> Activity: Print all of the records below again without a single difference.

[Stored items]
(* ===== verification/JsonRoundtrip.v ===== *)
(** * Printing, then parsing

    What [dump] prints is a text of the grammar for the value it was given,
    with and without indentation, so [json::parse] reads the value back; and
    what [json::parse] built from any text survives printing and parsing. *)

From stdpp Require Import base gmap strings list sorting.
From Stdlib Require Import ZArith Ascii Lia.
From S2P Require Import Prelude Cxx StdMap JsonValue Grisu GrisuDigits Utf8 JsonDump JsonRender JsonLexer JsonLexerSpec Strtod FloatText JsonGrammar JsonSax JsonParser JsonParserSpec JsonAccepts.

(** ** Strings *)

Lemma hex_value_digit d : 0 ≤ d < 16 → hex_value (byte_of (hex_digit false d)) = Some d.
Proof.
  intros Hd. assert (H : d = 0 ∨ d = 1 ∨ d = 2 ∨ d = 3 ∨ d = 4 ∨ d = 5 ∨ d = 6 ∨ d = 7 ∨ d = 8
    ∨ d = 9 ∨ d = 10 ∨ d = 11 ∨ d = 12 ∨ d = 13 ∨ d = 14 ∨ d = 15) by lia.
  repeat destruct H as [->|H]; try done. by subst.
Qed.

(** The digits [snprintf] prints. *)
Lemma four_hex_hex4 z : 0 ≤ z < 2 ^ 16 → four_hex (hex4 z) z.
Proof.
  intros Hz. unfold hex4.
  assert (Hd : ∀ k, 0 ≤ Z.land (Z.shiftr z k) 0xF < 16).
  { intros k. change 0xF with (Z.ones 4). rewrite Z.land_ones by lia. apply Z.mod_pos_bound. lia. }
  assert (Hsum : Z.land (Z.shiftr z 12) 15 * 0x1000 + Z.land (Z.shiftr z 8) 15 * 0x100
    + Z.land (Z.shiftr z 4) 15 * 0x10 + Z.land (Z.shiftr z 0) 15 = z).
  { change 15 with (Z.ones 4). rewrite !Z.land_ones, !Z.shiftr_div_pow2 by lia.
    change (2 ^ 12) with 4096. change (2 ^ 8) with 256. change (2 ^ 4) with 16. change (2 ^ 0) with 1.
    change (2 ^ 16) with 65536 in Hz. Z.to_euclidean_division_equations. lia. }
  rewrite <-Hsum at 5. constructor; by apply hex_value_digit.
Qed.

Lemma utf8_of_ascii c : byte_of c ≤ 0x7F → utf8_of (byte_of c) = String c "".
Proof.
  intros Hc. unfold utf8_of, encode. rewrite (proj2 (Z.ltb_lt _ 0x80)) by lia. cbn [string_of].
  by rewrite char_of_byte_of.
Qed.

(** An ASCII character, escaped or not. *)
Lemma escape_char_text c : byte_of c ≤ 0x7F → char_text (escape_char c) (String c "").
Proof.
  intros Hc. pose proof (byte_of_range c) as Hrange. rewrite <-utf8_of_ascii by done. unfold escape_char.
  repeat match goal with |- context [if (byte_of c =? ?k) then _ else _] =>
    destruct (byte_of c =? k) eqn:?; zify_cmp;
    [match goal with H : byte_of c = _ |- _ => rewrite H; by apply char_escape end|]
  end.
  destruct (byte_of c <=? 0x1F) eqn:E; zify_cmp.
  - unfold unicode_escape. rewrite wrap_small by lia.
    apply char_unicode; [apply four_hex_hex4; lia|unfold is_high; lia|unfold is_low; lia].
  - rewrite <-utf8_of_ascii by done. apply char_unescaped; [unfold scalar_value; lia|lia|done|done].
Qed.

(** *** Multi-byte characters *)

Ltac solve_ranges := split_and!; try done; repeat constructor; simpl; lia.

> Result for this exercise:
(* ===== verification/JsonRoundtrip.v ===== *)
(** * Printing, then parsing

    What [dump] prints is a text of the grammar for the value it was given,
    with and without indentation, so [json::parse] reads the value back; and
    what [json::parse] built from any text survives printing and parsing. *)

From stdpp Require Import base gmap strings list sorting.
From Stdlib Require Import ZArith Ascii Lia.
From S2P Require Import Prelude Cxx StdMap JsonValue Grisu GrisuDigits Utf8 JsonDump JsonRender JsonLexer JsonLexerSpec Strtod FloatText JsonGrammar JsonSax JsonParser JsonParserSpec JsonAccepts.

(** ** Strings *)

Lemma hex_value_digit d : 0 ≤ d < 16 → hex_value (byte_of (hex_digit false d)) = Some d.
Proof.
  intros Hd. assert (H : d = 0 ∨ d = 1 ∨ d = 2 ∨ d = 3 ∨ d = 4 ∨ d = 5 ∨ d = 6 ∨ d = 7 ∨ d = 8
    ∨ d = 9 ∨ d = 10 ∨ d = 11 ∨ d = 12 ∨ d = 13 ∨ d = 14 ∨ d = 15) by lia.
  repeat destruct H as [->|H]; try done. by subst.
Qed.

(** The digits [snprintf] prints. *)
Lemma four_hex_hex4 z : 0 ≤ z < 2 ^ 16 → four_hex (hex4 z) z.
Proof.
  intros Hz. unfold hex4.
  assert (Hd : ∀ k, 0 ≤ Z.land (Z.shiftr z k) 0xF < 16).
  { intros k. change 0xF with (Z.ones 4). rewrite Z.land_ones by lia. apply Z.mod_pos_bound. lia. }
  assert (Hsum : Z.land (Z.shiftr z 12) 15 * 0x1000 + Z.land (Z.shiftr z 8) 15 * 0x100
    + Z.land (Z.shiftr z 4) 15 * 0x10 + Z.land (Z.shiftr z 0) 15 = z).
  { change 15 with (Z.ones 4). rewrite !Z.land_ones, !Z.shiftr_div_pow2 by lia.
    change (2 ^ 12) with 4096. change (2 ^ 8) with 256. change (2 ^ 4) with 16. change (2 ^ 0) with 1.
    change (2 ^ 16) with 65536 in Hz. Z.to_euclidean_division_equations. lia. }
  rewrite <-Hsum at 5. constructor; by apply hex_value_digit.
Qed.

Lemma utf8_of_ascii c : byte_of c ≤ 0x7F → utf8_of (byte_of c) = String c "".
Proof.
  intros Hc. unfold utf8_of, encode. rewrite (proj2 (Z.ltb_lt _ 0x80)) by lia. cbn [string_of].
  by rewrite char_of_byte_of.
Qed.

(** An ASCII character, escaped or not. *)
Lemma escape_char_text c : byte_of c ≤ 0x7F → char_text (escape_char c) (String c "").
Proof.
  intros Hc. pose proof (byte_of_range c) as Hrange. rewrite <-utf8_of_ascii by done. unfold escape_char.
  repeat match goal with |- context [if (byte_of c =? ?k) then _ else _] =>
    destruct (byte_of c =? k) eqn:?; zify_cmp;
    [match goal with H : byte_of c = _ |- _ => rewrite H; by apply char_escape end|]
  end.
  destruct (byte_of c <=? 0x1F) eqn:E; zify_cmp.
  - unfold unicode_escape. rewrite wrap_small by lia.
    apply char_unicode; [apply four_hex_hex4; lia|unfold is_high; lia|unfold is_low; lia].
  - rewrite <-utf8_of_ascii by done. apply char_unescaped; [unfold scalar_value; lia|lia|done|done].
Qed.

(** *** Multi-byte characters *)

Ltac solve_ranges := split_and!; try done; repeat constructor; simpl; lia.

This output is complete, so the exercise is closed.